What is being asked - Copy out the lines of the records below, and only those lines, from the one with "destruct (acquire_packet_total AECP_AEM_STATUS_ENTITY_ACQUIRED" through the one with "intros Hen [Hl", exactly as they appear.

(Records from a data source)
Definition controller_available_timeout (now : Z) : EM Z :=
  a ← gets aecp_acq;
  match aecp_aem_controller_available_state a with
  | AECP_AEM_CONTROLLER_AVAILABLE_IDLE => mret 0
  | AECP_AEM_CONTROLLER_AVAILABLE_IN_F =>
      _ ← put_acq (fun a =>
            upd_acquired_controller_mac (fun _ => pending_controller_mac a)
            (upd_acquired_controller_guid (fun _ => pending_controller_guid a)
            (upd_entity_acquired_status (fun _ =>
               if truthy (pending_persistent a) then AEM_ENTITY_ACQUIRED_AND_PERSISTENT else AEM_ENTITY_ACQUIRED) a)));
      cd_len ← avb_1722_1_create_acquire_response_packet AECP_AEM_STATUS_SUCCESS;
      _ ← put_acq (upd_aecp_aem_controller_available_state (fun _ => AECP_AEM_CONTROLLER_AVAILABLE_IDLE));
      mret cd_len
  | st =>
      cd_len ← avb_1722_1_create_acquire_response_packet AECP_AEM_STATUS_IN_PROGRESS;
      timeout ← load (fun _ => available_timeouts !! controller_available_index st);
      _ ← put_acq (fun a =>
            upd_aecp_aem_controller_available_state next_controller_available
            (upd_aecp_aem_controller_available_timer (start_avb_timer now timeout) a));
      mret cd_len
  end.

Definition avb_1722_1_aecp_aem_periodic (env : aecp_env) : EM unit :=
  a ← gets aecp_acq;
  let '(expired, tmr) := avb_timer_expired (aecp_now env) (aecp_aem_controller_available_timer a) in
  _ ← put_acq (upd_aecp_aem_controller_available_timer (fun _ => tmr));
  whenM expired
    (cd_len ← controller_available_timeout (aecp_now env);
     whenM (truthy cd_len) (eth_send_packet (Z.max 64 cd_len))).
End Aecp.
Lemma acquire_kept env : keeps (kept w) (acquire_acquire (D := D) env pkt).
Proof.
  intros s st s' E Ho. unfold acquire_acquire in E. apply M_bind_Some in E as (a & s1 & [= <- <-] & E).
  rewrite (not_the_owner _ Ho) in E. pose proof (proj2 Ho) as Hst.
  destruct (entity_acquired_status (aecp_acq s)) eqn:Es; [done|..].
  - apply M_bind_Some in E as (st1 & s1 & E1 & E). apply M_bind_Some in E1 as ([] & s2 & E1 & [= <- <-]).
    apply ask_owner_acq in E1 as (E1 & E2 & _). apply M_bind_Some in E as ([] & s3 & E3 & [= <- <-]).
    apply same_acq_set_owner in E3. unfold same_acq in E3. rewrite E3. unfold owned_by. rewrite E1, E2.
    split; [|done]. split; [apply Ho|done].
  - apply (same_acq_kept w (_ ← set_owner_in_rx; mret AECP_AEM_STATUS_ENTITY_ACQUIRED)) in E; [|keeps_auto].
    destruct (E Ho) as [Ho' Hp']. split; [done|]. intros _. by apply Hp'.
  - injection E as <- <-. split; [done|by rewrite Es].
Qed.

Lemma available_kept : keeps (kept w) (controller_available_response (D := D) pkt).
Proof.
  intros s n s' E Ho. unfold controller_available_response in E. apply M_bind_Some in E as (a & s1 & [= <- <-] & E).
  destruct (_ && _) eqn:Ep; [|by injection E as <- <-]. apply andb_true_iff in Ep as [Ep%bool_decide_eq_true _].
  destruct (compare_guid _ (pending_controller_guid _)); [|destruct (compare_guid _ _); [|by injection E as <- <-]].
  - apply M_bind_Some in E as ([] & s2 & [= <-] & E). apply same_acq_acquire_packet in E. unfold same_acq in E. rewrite E.
    destruct s as [[]]. destruct Ho as [Ho _]. cbn in *. subst. by split.
  - apply M_bind_Some in E as ([] & s2 & [= <-] & E). apply M_bind_Some in E as (n' & s3 & E3 & E).
    apply M_bind_Some in E as ([] & s4 & [= <-] & [= <- <-]). apply same_acq_acquire_packet in E3. unfold same_acq in E3.
    destruct s as [[]], s3. destruct Ho as [Ho _]. cbn in *. subst. cbn. split; [|done]. split; [done|]. by destruct (truthy _).
Qed.
End Others.

Lemma get_rx_Some s p s1 : get_rx s = Some (p, s1) -> s1 = s /\ p = aecp_rx s /\ (536 <= length p)%nat.
Proof. unfold get_rx, load. destruct (Nat.leb_spec 536 (length (aecp_rx s))); [|done]. by intros [= <- <-]. Qed.

Lemma send_kept w src r s s' : finish src r s = Some (tt, s') -> kept w s s'.
Proof.
  apply (same_acq_kept w (finish src r)). destruct r; unfold finish, respond; keeps_auto.
Qed.

Lemma message_kept w env src mt n s s' :
  0 <= w < 2 ^ 64 -> Forall byte_ok (aecp_rx s) -> guid_at off_aecp_controller_guid (aecp_rx s) <> w ->
  process_avb_1722_1_aecp_aem_msg env src mt n s = Some (tt, s') -> kept w s s'.
Proof.
  intros Hw Hb Hwho E. unfold process_avb_1722_1_aecp_aem_msg in E. apply M_bind_Some in E as (pkt & s1 & Eg & E).
  apply get_rx_Some in Eg as (-> & -> & Hl). set (pkt := aecp_rx s) in *.
  destruct (mt =? AECP_CMD_AEM_COMMAND).
  - destruct (negb _); [by injection E as <-|]. apply M_bind_Some in E as (r & s1 & Ec & E).
    etrans; [|by eapply (send_kept w src r)].
    destruct (Z.eq_dec (AEM_MSG_GET_COMMAND_TYPE pkt) AECP_AEM_CMD_ACQUIRE_ENTITY) as [Eq|Hne];
      [|by apply same_acq_command, (f_equal (fun a => a)) in Ec; [intros Ho; rewrite Ec|]].
    rewrite Eq in Ec. unfold aem_command in Ec. cbn [Z.eqb AECP_AEM_CMD_ACQUIRE_ENTITY] in Ec.
    apply M_bind_Some in Ec as ([st len] & s2 & Ec & [= _ <-]). unfold process_aem_cmd_acquire in Ec.
    apply M_bind_Some in Ec as (p & s3 & Eg & Ec). apply get_rx_Some in Eg as (-> & -> & _). fold pkt in Ec.
    apply M_bind_Some in Ec as (st' & s3 & Ec & [= _ _ <-]).
    destruct (_ && _); [|by injection Ec as _ <-].
    destruct (truthy _); [eapply release_kept|eapply acquire_kept]; try exact Ec; try done; lia.
  - apply M_bind_Some in E as (len & s1 & Ec & E). etrans; [|by eapply (same_acq_kept w), E; keeps_auto].
    destruct (_ =? _); [|by injection Ec as _ <-]. eapply available_kept; exact Ec.
Qed.

(** A challenge starts the timer. *)
Lemma challenge_starts env src n pkt s r s' :
  aem_command env src n AECP_AEM_CMD_ACQUIRE_ENTITY s = Some (r, s') -> aecp_rx s = pkt ->
  entity_acquired_status (aecp_acq s) = AEM_ENTITY_ACQUIRED ->
  entity_acquired_status (aecp_acq s') = AEM_ENTITY_ACQUIRED_BUT_PENDING ->
  challenged env (aecp_acq s) (aecp_acq s').
Proof.
  intros E Hrx Hs Hs'. unfold aem_command in E. cbn [Z.eqb AECP_AEM_CMD_ACQUIRE_ENTITY] in E.
  apply M_bind_Some in E as ([st len] & s2 & E & [= _ <-]). unfold process_aem_cmd_acquire in E.
  apply M_bind_Some in E as (p & s3 & Eg & E). apply get_rx_Some in Eg as (-> & -> & _).
  apply M_bind_Some in E as (st' & s3 & E & [= _ _ <-]). destruct (_ && _); [|injection E as _ <-; congruence].
  destruct (truthy _).
  - unfold acquire_release in E. apply M_bind_Some in E as (a & s4 & [= <- <-] & E).
    rewrite bool_decide_eq_false_2 in E by (by rewrite Hs).
    destruct (compare_guid _ _).
    + apply M_bind_Some in E as ([] & s4 & [= <-] & [= _ <-]). destruct s as [[]]. by cbn in Hs'.
    + apply M_bind_Some in E as ([] & s4 & E & [= _ <-]). apply same_acq_set_owner in E. unfold same_acq in E. congruence.
  - unfold acquire_acquire in E. apply M_bind_Some in E as (a & s4 & [= <- <-] & E). rewrite Hs in E.
    apply M_bind_Some in E as (st1 & s4 & E1 & E). apply M_bind_Some in E as ([] & s5 & E & [= _ <-]).
    apply same_acq_set_owner in E. unfold same_acq in E. rewrite E in *. destruct (compare_guid _ _).
    + injection E1 as _ <-. congruence.
    + apply M_bind_Some in E1 as ([] & s6 & E1 & [= _ <-]). by apply ask_owner_acq in E1 as (_ & _ & H).
Qed.

(** The response to the question whether a controller is still there. *)
Record available_packet (pkt : list Z) : Prop := {
  vp_length : (536 <= length pkt)%nat;
  vp_type : GET_1722_1_MSG_TYPE pkt = AECP_CMD_AEM_RESPONSE;
  vp_command : AEM_MSG_GET_COMMAND_TYPE pkt = AECP_AEM_CMD_CONTROLLER_AVAILABLE;
}.

(** The packet for the challenger, and a change of the acquisition before it. *)
Lemma acquire_packet_total st (f : acquisition -> acquisition) s :
  aecp_ok (upd_aecp_acq f s) ->
  exists s', avb_1722_1_create_acquire_response_packet st (upd_aecp_acq f s) = Some (38, s') /\
    length (aecp_buf s') = AVB_1722_1_PACKET_SIZE.
Proof.
  intros Hok. destruct (acquire_packet_run st _ Hok) as (b & p & E & Lp). eexists. split; [exact E|].
  match goal with |- length (aecp_buf (upd_aecp_buf (fun _ => ?b) ?u)) = _ => change (length b = AVB_1722_1_PACKET_SIZE) end.
  rewrite length_app, (header_length Hmac) by apply Hok. by rewrite Lp.
Qed.

Lemma available_response_total pkt s :
  aecp_ok s -> exists n s', controller_available_response pkt s = Some (n, s') /\ n <= 38 /\
    length (aecp_buf s') = AVB_1722_1_PACKET_SIZE.
Proof.
  intros Hok. unfold controller_available_response. erewrite M_bind_run by reflexivity.
  destruct (_ && _); [|by exists 0, s; split_and!; [|lia|apply Hok]].
  destruct (compare_guid _ (pending_controller_guid _)); [|destruct (compare_guid _ _); [|by exists 0, s; split_and!; [|lia|apply Hok]]];
    erewrite M_bind_run by reflexivity.
  - match goal with |- context [upd_aecp_acq ?f s] => destruct (acquire_packet_total AECP_AEM_STATUS_SUCCESS f s) as (s' & E & Hb) end.
    { destruct Hok. destruct s as [[]]. by constructor. }
    exists 38, s'. by split_and!.
  - match goal with |- context [upd_aecp_acq ?f s] => destruct (acquire_packet_total AECP_AEM_STATUS_ENTITY_ACQUIRED f s) as (s' & E & Hb) end.
    { destruct Hok. destruct s as [[]]. by constructor. }
    erewrite M_bind_run by exact E. erewrite M_bind_run by reflexivity. eexists 38, _. by split_and!.
Qed.

Lemma receive_available_run env src n pkt s :
  AVB_1722_1_AEM_ENABLED = true -> available_packet pkt ->
  receive_aecp env src n pkt s = (controller_available_response pkt ≫= send_response) (upd_aecp_rx (fun _ => pkt) s).
Proof.
  intros Hen [Hl Ht Hc]. unfold receive_aecp. erewrite M_bind_run by reflexivity.
  assert (aecp_rx (upd_aecp_rx (fun _ => pkt) s) = pkt) as E by (by destruct s).
  generalize dependent (upd_aecp_rx (fun _ => pkt) s). intros s0 E.
  assert (get_rx s0 = Some (pkt, s0)) as Eg by (by rewrite (get_rx_run Hmac), E by (by rewrite E)).
  unfold process_avb_1722_1_aecp_packet. rewrite (M_bind_run _ _ _ _ _ Eg), Ht, Hen.
  change (AECP_CMD_AEM_RESPONSE =? AECP_CMD_AEM_COMMAND) with false. cbn [orb whenM]. rewrite Z.eqb_refl. unfold process_avb_1722_1_aecp_aem_msg.
  by rewrite (M_bind_run _ _ _ _ _ Eg), Hc.
Qed.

Solved exercise -
  - match goal with |- context [upd_aecp_acq ?f s] => destruct (acquire_packet_total AECP_AEM_STATUS_ENTITY_ACQUIRED f s) as (s' & E & Hb) end.
    { destruct Hok. destruct s as [[]]. by constructor. }
    erewrite M_bind_run by exact E. erewrite M_bind_run by reflexivity. eexists 38, _. by split_and!.
Qed.

Lemma receive_available_run env src n pkt s :
  AVB_1722_1_AEM_ENABLED = true -> available_packet pkt ->
  receive_aecp env src n pkt s = (controller_available_response pkt ≫= send_response) (upd_aecp_rx (fun _ => pkt) s).
Proof.
  intros Hen [Hl Ht Hc]. unfold receive_aecp. erewrite M_bind_run by reflexivity.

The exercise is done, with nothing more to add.